- [THE PROBLEM]: What is the count of lines below that include "changed"? Reply with nothing else.

- [GIVEN ENTRIES]:
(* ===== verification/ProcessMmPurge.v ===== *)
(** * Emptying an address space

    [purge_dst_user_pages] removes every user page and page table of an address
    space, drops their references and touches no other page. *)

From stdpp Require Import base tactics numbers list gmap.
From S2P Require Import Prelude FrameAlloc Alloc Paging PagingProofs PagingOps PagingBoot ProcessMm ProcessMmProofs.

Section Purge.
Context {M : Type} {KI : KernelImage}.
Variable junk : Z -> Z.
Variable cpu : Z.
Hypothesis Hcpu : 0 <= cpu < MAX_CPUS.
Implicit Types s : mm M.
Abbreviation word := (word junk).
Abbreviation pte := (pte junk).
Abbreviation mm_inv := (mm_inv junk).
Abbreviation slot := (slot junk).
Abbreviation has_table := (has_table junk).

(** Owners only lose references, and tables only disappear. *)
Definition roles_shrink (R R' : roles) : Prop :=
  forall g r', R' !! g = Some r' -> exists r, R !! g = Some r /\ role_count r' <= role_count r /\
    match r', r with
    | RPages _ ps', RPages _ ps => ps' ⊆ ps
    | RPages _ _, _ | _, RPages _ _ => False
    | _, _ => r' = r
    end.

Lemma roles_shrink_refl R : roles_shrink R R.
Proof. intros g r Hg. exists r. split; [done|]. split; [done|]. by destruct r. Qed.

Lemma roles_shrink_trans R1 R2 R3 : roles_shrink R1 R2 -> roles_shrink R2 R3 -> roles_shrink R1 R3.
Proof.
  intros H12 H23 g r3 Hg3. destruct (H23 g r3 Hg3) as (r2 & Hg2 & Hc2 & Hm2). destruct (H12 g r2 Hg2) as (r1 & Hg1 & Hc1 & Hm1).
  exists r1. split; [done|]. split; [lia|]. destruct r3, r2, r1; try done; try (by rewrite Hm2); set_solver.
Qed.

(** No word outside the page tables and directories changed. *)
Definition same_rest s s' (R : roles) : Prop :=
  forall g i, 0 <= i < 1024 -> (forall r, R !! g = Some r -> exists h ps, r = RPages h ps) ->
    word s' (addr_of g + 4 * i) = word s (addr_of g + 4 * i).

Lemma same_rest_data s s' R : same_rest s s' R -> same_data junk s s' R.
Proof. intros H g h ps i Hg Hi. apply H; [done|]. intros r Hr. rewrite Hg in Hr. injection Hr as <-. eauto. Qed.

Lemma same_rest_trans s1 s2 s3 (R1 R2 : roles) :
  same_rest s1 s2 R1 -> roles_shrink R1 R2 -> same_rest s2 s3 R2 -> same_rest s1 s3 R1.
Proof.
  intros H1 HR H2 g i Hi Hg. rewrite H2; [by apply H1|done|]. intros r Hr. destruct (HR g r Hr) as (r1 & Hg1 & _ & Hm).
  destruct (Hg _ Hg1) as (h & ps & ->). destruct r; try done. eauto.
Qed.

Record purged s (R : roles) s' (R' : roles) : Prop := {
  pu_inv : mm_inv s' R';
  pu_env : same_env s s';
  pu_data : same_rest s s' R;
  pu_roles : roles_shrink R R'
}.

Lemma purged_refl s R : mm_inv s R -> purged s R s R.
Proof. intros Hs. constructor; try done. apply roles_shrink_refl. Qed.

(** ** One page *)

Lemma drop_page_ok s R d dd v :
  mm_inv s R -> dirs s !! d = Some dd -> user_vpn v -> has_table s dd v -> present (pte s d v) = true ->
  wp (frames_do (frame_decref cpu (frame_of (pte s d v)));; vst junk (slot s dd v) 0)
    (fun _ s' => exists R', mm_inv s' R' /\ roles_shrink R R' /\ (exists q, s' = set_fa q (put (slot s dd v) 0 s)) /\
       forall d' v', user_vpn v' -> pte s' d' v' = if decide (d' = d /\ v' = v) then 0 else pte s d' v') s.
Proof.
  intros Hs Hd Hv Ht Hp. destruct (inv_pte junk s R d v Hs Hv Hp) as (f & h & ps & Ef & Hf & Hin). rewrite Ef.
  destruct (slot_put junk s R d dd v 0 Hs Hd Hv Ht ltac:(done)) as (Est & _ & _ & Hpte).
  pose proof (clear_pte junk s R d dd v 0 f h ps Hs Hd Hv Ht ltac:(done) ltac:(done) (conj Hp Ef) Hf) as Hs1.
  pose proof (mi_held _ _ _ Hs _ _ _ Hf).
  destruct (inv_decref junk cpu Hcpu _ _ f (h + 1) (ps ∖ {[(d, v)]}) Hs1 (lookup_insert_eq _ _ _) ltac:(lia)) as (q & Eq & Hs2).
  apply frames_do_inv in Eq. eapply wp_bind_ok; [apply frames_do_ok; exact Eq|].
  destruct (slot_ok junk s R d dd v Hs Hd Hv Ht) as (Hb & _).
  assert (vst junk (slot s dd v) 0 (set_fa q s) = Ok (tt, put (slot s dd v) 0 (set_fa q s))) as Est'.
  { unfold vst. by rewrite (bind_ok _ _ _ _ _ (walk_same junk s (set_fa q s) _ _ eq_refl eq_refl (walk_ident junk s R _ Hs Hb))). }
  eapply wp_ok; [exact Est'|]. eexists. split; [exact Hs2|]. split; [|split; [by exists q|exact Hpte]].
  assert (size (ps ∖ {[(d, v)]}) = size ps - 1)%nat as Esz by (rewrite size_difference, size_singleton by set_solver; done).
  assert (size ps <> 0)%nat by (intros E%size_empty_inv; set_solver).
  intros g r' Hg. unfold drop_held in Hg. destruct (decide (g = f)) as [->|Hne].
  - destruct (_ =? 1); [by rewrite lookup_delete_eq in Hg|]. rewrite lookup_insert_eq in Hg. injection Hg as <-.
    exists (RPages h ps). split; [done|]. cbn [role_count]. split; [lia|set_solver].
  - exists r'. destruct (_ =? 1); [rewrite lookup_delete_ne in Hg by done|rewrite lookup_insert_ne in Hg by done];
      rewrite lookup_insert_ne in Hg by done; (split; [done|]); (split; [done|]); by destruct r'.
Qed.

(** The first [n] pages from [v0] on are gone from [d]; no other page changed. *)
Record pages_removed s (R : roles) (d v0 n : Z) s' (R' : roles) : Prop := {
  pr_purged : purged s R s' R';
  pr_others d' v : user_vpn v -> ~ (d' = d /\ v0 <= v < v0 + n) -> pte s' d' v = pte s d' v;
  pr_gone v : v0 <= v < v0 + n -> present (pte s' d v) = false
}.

- [RESPONSE TO THE EXERCISE]: 2